From a quick demo this indeed seems pretty impressive but there are a few bottlenecks to get this to work in Prodigy in the short term.
- Prodigy's image recipes don't allow for interaction with a backend at the moment. This is certainly something I'd love to revisit for Prodigy v2, but right now that means if you'd have to spin up a prediction server with a custom front-end in order to get this to work inside of Prodigy.
- The compute power that's needed here is prohibitively slow unless you have a good GPU. The site mentions it takes 0.15s on a GPU to prep an image. But without it; 17s seems reasonable to assume.
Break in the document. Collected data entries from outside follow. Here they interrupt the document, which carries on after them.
(** * PulseReader: the RSVP overlay (text extraction, timing, playback)

    A shallow embedding of [RSVPOverlay] (the speed-reading overlay
    component) and of the parts of the browser it reads: the DOM tree it
    walks, the strings it cuts into words, and the React state its
    handlers update.

    Conventions.
    - A JavaScript string is the list of its UTF-16 code units ([N]).
    - A DOM node carries an identity ([nid]); [n === range.endContainer]
      is equality of identities.
    - [TreeWalker.nextNode] with a pure filter is modelled by the list of
      the nodes it returns, in document order; the [while] loops consume
      that list and stop where the source has [break].
    - React state is a record; a handler is a function on it.  Several
      [setX] calls of one handler are batched, so a handler maps the state
      before to the state after. *)

From Stdlib Require Import String Ascii ZArith List Bool Lia.
From Stdlib Require QArith.
From Stdlib Require Import Sorted.
Import ListNotations.
Open Scope Z_scope.

(* ================================================================= *)
(** ** JavaScript strings *)

Module Js.

Definition jsstring := list N.

(** A literal with ASCII characters only. *)
Definition lit (s : string) : jsstring :=
  map N_of_ascii (list_ascii_of_string s).

(** [\s] of a regular expression, which is also what [trim] strips:
    WhiteSpace and LineTerminator of ECMAScript. *)
Definition isWhiteSpace (c : N) : bool :=
  (((9 <=? c) && (c <=? 13)) || (c =? 32) || (c =? 160) || (c =? 0x1680)
   || ((0x2000 <=? c) && (c <=? 0x200A))
   || (c =? 0x2028) || (c =? 0x2029) || (c =? 0x202F) || (c =? 0x205F)
   || (c =? 0x3000) || (c =? 0xFEFF))%N.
- I might need to double-check the license, as well as the training data, to fully understand when you're able to apply this on a custom dataset. The Github repository mentions Apache 2, but I'd like to double check the paper to make sure that the model weights have a permissive license.
An idea
The website suggests that there are other workflows possible too. For example; you seem to be able to use bounding boxes to allow SAM to turn that into a mask of the item that you might be interested in. If you have images annotated with a bounding box already then I can see how this could be helpful in turning those into masks. And you could do a two-step annotation scheme where the first step is drawing boxes and the second step is confirming the mask.
The website also suggests that you're able to provide text, like below, to select the items in a photo.
I haven't been able to find this API in their codebase though, but if it were available I can see how we might turn that into an easy recipe.